I’m doing a hybrid 5K training program where I’m doing the C25K and Spark People’s 5K Your Way simultaneously. I should get through the two fairly simultaneously because the 5K Your Way is five weeks, and the C25K is nine weeks, but I’m on week four. So that’s six weeks of workouts left.

I have about 10 1/2 weeks until the 5K I’m signing up for. And I know week 4 on the C25K has already been quite the challenge. I expect to have to do it for at least two weeks. And I like how the 5K Your Way gives me a shorter rest time but also shorter running times. I have been able to do three minutes, but the five minute stretches of the C25K Week 4 have been a struggle.

Anyway, this is all confusing if you’re not familiar with the programs.
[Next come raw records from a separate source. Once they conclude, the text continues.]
(* ===== verification/NetUtils.v ===== *)
(** * NetUtils (src/common/utils/NetUtils.hpp) *)

From S2P Require Import Prelude Machine.

Definition uint32_to_ip_be (ip_be : Z) : string :=
  let a := Z.land (Z.shiftr ip_be 24) 0xFF in
  let b := Z.land (Z.shiftr ip_be 16) 0xFF in
  let c := Z.land (Z.shiftr ip_be 8) 0xFF in
  let d := Z.land ip_be 0xFF in
  pretty a +:+ "." +:+ pretty b +:+ "." +:+ pretty c +:+ "." +:+ pretty d.

Definition uint32_to_ip_le (ip_le : Z) : string :=
  let a := Z.land ip_le 0xFF in
  let b := Z.land (Z.shiftr ip_le 8) 0xFF in
  let c := Z.land (Z.shiftr ip_le 16) 0xFF in
  let d := Z.land (Z.shiftr ip_le 24) 0xFF in
  pretty a +:+ "." +:+ pretty b +:+ "." +:+ pretty c +:+ "." +:+ pretty d.

(** The dotted quad of four octets. *)
Definition dotted (octets : list Z) : string :=
  match octets with
  | [a; b; c; d] => pretty a +:+ "." +:+ pretty b +:+ "." +:+ pretty c +:+ "." +:+ pretty d
  | _ => ""
  end.

(** ** Lemmas *)
Lemma land_255 v : Z.land v 0xFF = v mod 256.
Proof. change 0xFF with (Z.ones 8). by rewrite Z.land_ones. Qed.

Lemma ip_octets v :
  le_bytes 4 v = [Z.land v 0xFF; Z.land (Z.shiftr v 8) 0xFF;
                  Z.land (Z.shiftr v 16) 0xFF; Z.land (Z.shiftr v 24) 0xFF].
Proof.
  rewrite !land_255, !Z.shiftr_div_pow2 by lia. simpl.
  change (2 ^ 8) with 256. change (2 ^ 16) with (256 * 256). change (2 ^ 24) with (256 * 256 * 256).
  by rewrite <- !Z.div_div by lia.
Qed.

Lemma uint32_to_ip_be_dotted v : uint32_to_ip_be v = dotted (be_bytes 4 v).
Proof. unfold be_bytes. by rewrite ip_octets. Qed.

Lemma uint32_to_ip_le_dotted v : uint32_to_ip_le v = dotted (le_bytes 4 v).
Proof. by rewrite ip_octets. Qed.

(** Splitting at the first dot inverts the concatenation. *)
Fixpoint until_dot (s : string) : string * string :=
  match s with
  | EmptyString => ("", "")
  | String c s =>
      if decide (c = "."%char) then ("", s)
      else let '(p, r) := until_dot s in (String c p, r)
  end.

Fixpoint no_dot (s : string) : bool :=
  match s with
  | EmptyString => true
  | String c s => negb (bool_decide (c = "."%char)) && no_dot s
  end.

Lemma until_dot_app p r : no_dot p = true -> until_dot (p +:+ "." +:+ r) = (p, r).
Proof.
  induction p as [|c p IH]; simpl; [done|]. intros [Hc Hp]%andb_prop.
  apply negb_true_iff, bool_decide_eq_false in Hc.
  rewrite decide_False by done. by rewrite IH.
Qed.

Lemma octet_no_dot b : byte_ok b -> no_dot (pretty b) = true.
Proof. apply (byte_forall (fun b => no_dot (pretty b))). vm_compute. reflexivity. Qed.

Lemma dot_cancel a b r r' :
  byte_ok a -> byte_ok b -> pretty a +:+ "." +:+ r = pretty b +:+ "." +:+ r' -> a = b /\ r = r'.
Proof.
  intros Ha Hb E. apply (f_equal until_dot) in E.
  rewrite !until_dot_app in E by (by apply octet_no_dot).
  injection E as E ->. split; [|done]. by apply (inj pretty).
Qed.

Lemma dotted_inj xs ys :
  bytes_ok xs -> bytes_ok ys -> length xs = 4%nat -> length ys = 4%nat ->
  dotted xs = dotted ys -> xs = ys.
Proof.
  destruct xs as [|a [|b [|c [|d [|]]]]], ys as [|a' [|b' [|c' [|d' [|]]]]]; try done.
  rewrite !Forall_cons. intros (? & ? & ? & ? & _) (? & ? & ? & ? & _) _ _ E. unfold dotted in E.
  apply dot_cancel in E as [-> E]; auto. apply dot_cancel in E as [-> E]; auto.
  apply dot_cancel in E as [-> E]; auto. apply (inj pretty) in E as ->. done.
Qed.

(** ** Properties *)

(** The two address printers agree up to byte order (the LE printer of a
    byte-swapped address is the BE printer of the address), and the text
    determines the address: distinct 32-bit addresses print differently. *)
Theorem uint32_to_ip_faithful (ip ip' : Z) :
  0 <= ip < 2 ^ 32 -> 0 <= ip' < 2 ^ 32 ->
  uint32_to_ip_le (bswap 4 ip) = uint32_to_ip_be ip /\
  (uint32_to_ip_be ip = uint32_to_ip_be ip' -> ip = ip') /\
  (uint32_to_ip_le ip = uint32_to_ip_le ip' -> ip = ip').
Proof.
  intros H H'. rewrite !uint32_to_ip_be_dotted, !uint32_to_ip_le_dotted, le_bytes_bswap.
  assert (forall v w, 0 <= v < 2 ^ 32 -> 0 <= w < 2 ^ 32 ->
    dotted (le_bytes 4 v) = dotted (le_bytes 4 w) -> v = w) as Hle.
  { intros v w Hv Hw E. apply (le_bytes_inj 4); auto.
    apply dotted_inj; auto using length_le_bytes. }
  split_and!; auto. intros E. apply (le_bytes_inj 4); auto.
  apply dotted_inj in E; auto; [|by unfold be_bytes; rewrite length_rev, length_le_bytes..].
  unfold be_bytes in E. apply (f_equal (@rev Z)) in E. by rewrite !rev_involutive in E.
Qed.

Lemma uint32_to_ip_faithful_witness :
  uint32_to_ip_le (bswap 4 0x7F000001) = "127.0.0.1".
Proof.
  destruct (uint32_to_ip_faithful 0x7F000001 0) as [E _]; [lia|lia|].
  rewrite E. reflexivity.
Defined.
For c25K, week 4 consists of:

Run 3 minutes
Walk 1 1/2 minutes
Run 5 minutes
Walk 2 1/2 minutes
Run 3 minutes
Walk 1 1/2 minutes
Run 5 minutes

The five minute running stretches kill me. I know it’s just a matter of time before I can get there. This workout’s 21 1/2 minutes.

Week one of 5K Your Way:

Walk 1 minute
Jog 3 minutes

Repeat a total of eight times for a total workout time of 32 minutes. (Workout three of week 1 you repeat nine times – 36 minutes).

The plan is to do whatever workout I feel like, but try to stay pretty evenly between the two so they finish about simultaneously. I SHOULD be able to get through both programs before my official 5K on October 22nd. My main reason for doing this is to give me another running workout if I’m struggling with a specific week so I keep running. The other goal is to keep me in a program up until the race. I know some people finish the program early, then lose motivation to run before the race. I want to stay plenty busy running! :-)

My race goal is to beat my best time, which I believe was a little over 36 minutes (no one laugh).